Tim Tetzlaff, global head of Digital Transformation da DHL Supply Chain DR

Tim Tetzlaff, global head of Digital Transformation da DHL Supply Chain

Robótica integrada e escalável

Em vez de apontar robôs humanoides como uma solução isolada, a DHL prefere a integração gradual de robôs móveis e braços robóticos em pontos críticos da operação. No armazém, robôs de inventário percorrem corredores, identificando artigos e atualizando stocks em tempo real, sem substituir o capital humano, mas ampliando a capacidade de resposta e segurança. Já na distribuição de última milha, testes com drones em áreas rurais demonstram como estes veículos aéreos podem aliviar gargalos de estrangulamento, complementando frotas de furgões elétricos e ciclomotores.

Paralelamente, a adoção da solução Stretch tem vindo a consolidar-se como uma resposta eficaz a uma das tarefas mais exigentes no setor da logística: o manuseamento repetitivo de volumes pesados, como caixas em contentores.

Desenvolvido pela Boston Dynamics, este robô foi desenhado especificamente para automatizar operações como a descarga e separação de embalagens, áreas tradicionalmente marcadas por forte intensidade laboral e condições físicas adversas. Tim Tetzlaff, global head of Digital Transformation da DHL Supply Chain, explicou que a DHL tem apostado na sua integração em ambientes reais de trabalho, não como um produto pronto a usar, mas como uma tecnologia em evolução contínua, codesenvolvida em função dos desafios operacionais concretos.
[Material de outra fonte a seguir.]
Lemma keeps_for_each {A} (l : list A) (body : A -> M H unit) :
  (forall x, In x l -> keeps R P E (body x)) -> keeps R P E (for_each l body).
Proof.
  induction l as [|x l IH]; intros Hb; simpl.
  - apply keeps_ret.
  - apply keeps_bind; [apply Hb; left; reflexivity|].
    intros _. apply IH. intros y Hy. apply Hb. right. assumption.
Qed.

Lemma keeps_for_each_break {A} (l : list A) (body : A -> M H bool) :
  (forall x, keeps R P E (body x)) -> keeps R P E (for_each_break l body).
Proof.
  intros Hb. induction l as [|x l IH]; simpl.
  - apply keeps_ret.
  - apply keeps_bind; [apply Hb|]. intros []; [apply IH | apply keeps_ret].
Qed.

Lemma keeps_after {A} (t1 : list Event) (r : Outcome A * State H * list Event) st0 st1 :
  R st0 st1 -> Forall P t1 ->
  (forall o st' t, r = (o, st', t) ->
     R st1 st' /\ Forall P t /\ (forall e, o = Raise e -> E e)) ->
  forall o st' t, after t1 r = (o, st', t) ->
     R st0 st' /\ Forall P t /\ (forall e, o = Raise e -> E e).
Proof.
  intros HR HP Hr o st' t. destruct r as [[o2 st2] t2]. simpl.
  destruct (Hr _ _ _ eq_refl) as (HR2 & HP2 & HE2).
  intros Heq; inversion Heq; subst.
  split; [eapply frame_trans; eauto | split; [apply Forall_app; auto | auto]].
Qed.
End Keeps.

(** A weaker relation, more events and more exceptions are kept too. *)
Lemma keeps_weaken {A} (R R' : State H -> State H -> Prop) (P P' : Event -> Prop)
      (E E' : Exn -> Prop) (m : M H A) :
  (forall a b, R a b -> R' a b) -> (forall e, P e -> P' e) -> (forall e, E e -> E' e) ->
  keeps R P E m -> keeps R' P' E' m.
Proof.
  intros HR HP HE Hm st o st' t Hrun. destruct (Hm _ _ _ _ Hrun) as (? & ? & ?).
  split; [auto | split; [eapply Forall_impl; eauto | auto]].
Qed.

(** A computation written as a function of the state: run it and look. *)
Ltac keeps_side :=
  try solve [ intros; hnf; reflexivity
            | intros; hnf; simpl; auto
            | intros; hnf; split; hnf; simpl; auto
            | intros; simpl; auto; try discriminate; try congruence ].

Ltac keeps_step :=
  match goal with
  | |- Frame _ => solve [typeclasses eauto]
  | |- (match ?e with _ => _ end = Some _) -> _ =>
      let Hh := fresh "Hh" in
      intros Hh; destruct e; try discriminate Hh; injection Hh as <-
  | |- (match ?e with _ => _ end = None) -> _ =>
      let Hh := fresh "Hh" in
      intros Hh; destruct e; try discriminate Hh; keeps_side
  | |- forall _, _ => intro
  | |- keeps _ _ _ (ret _) => apply keeps_ret
  | |- keeps _ _ _ (raise _) => apply keeps_raise; keeps_side
  | |- keeps _ _ _ (gets _) => apply keeps_gets
  | |- keeps _ _ _ (emit _) => apply keeps_emit; keeps_side
  | |- keeps _ _ _ (modify _) => apply keeps_modify; keeps_side
  | |- keeps _ _ _ (bind _ _) => apply keeps_bind
  | |- keeps _ _ _ (for_each _ _) => apply keeps_for_each
  | |- keeps _ _ _ (for_each_break _ _) => apply keeps_for_each_break
  | |- keeps _ _ _ (try_except _ _) => apply keeps_try_except
  | |- keeps _ _ _ (if ?b then _ else _) => destruct b
  | |- keeps _ _ _ (match ?x with _ => _ end) => destruct x
  end.

Ltac keeps_tac := repeat keeps_step.

(** *** Dictionaries and lists *)

Lemma dict_set_in_keys {V} k (v : V) d : In k (keys (dict_set k v d)).
Proof.
  induction d as [|[k' v'] d IH]; simpl; [auto|].
  destruct (String.eqb_spec k k'); simpl; auto.
Qed.

Lemma dict_set_keys_incl {V} k (v : V) d : incl (keys d) (keys (dict_set k v d)).
Proof.
  induction d as [|[k' v'] d IH]; simpl; intros x Hx; [contradiction|].
  destruct (String.eqb_spec k k'); simpl in *; subst; intuition.
Qed.
(** * Crosshare: the puzzle index builder, the comment form, the
    notification digest and the grid evaluator

    A shallow embedding of
    - [getPuzzlesForPage], [queueEmailForUser] and [queueEmails]
      (app/lib/serverOnly),
    - the comment form and the list of comments of
      app/components/Comments.tsx, and the preview of
      app/components/Markdown.tsx,
    - the moderation of comments of the admin page,
    - the totals of app/scripts/generateWeeklyEmail.ts,
    - the fill/completion evaluator and publish-time validation of the
      grid model (lib/gridBase, lib/viewableGrid, reducers/reducer),
      modelled from the specification,
    followed by the properties established for them. *)

From Stdlib Require Import ZArith Lia Ascii String.
From Stdlib Require OrderedTypeEx.
From stdpp Require Import base option list gmap strings pretty sorting.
O robô revelou-se capaz de atingir ritmos de 700 caixas por hora, “contribuindo não só para ganhos de eficiência como também para a melhoria das condições de trabalho dos operadores”.

Esta lógica de desenvolvimento conjunto entre fornecedor tecnológico e utilizador logístico, onde neste caso a DHL assume um papel ativo na validação e adaptação da solução, está a tornar-se, segundo o mesmo responsável, um modelo para futuras implementações, apontando para uma nova fase da automação mais integrada, mais centrada nos contextos reais e com impacto mensurável na produtividade e sustentabilidade das operações.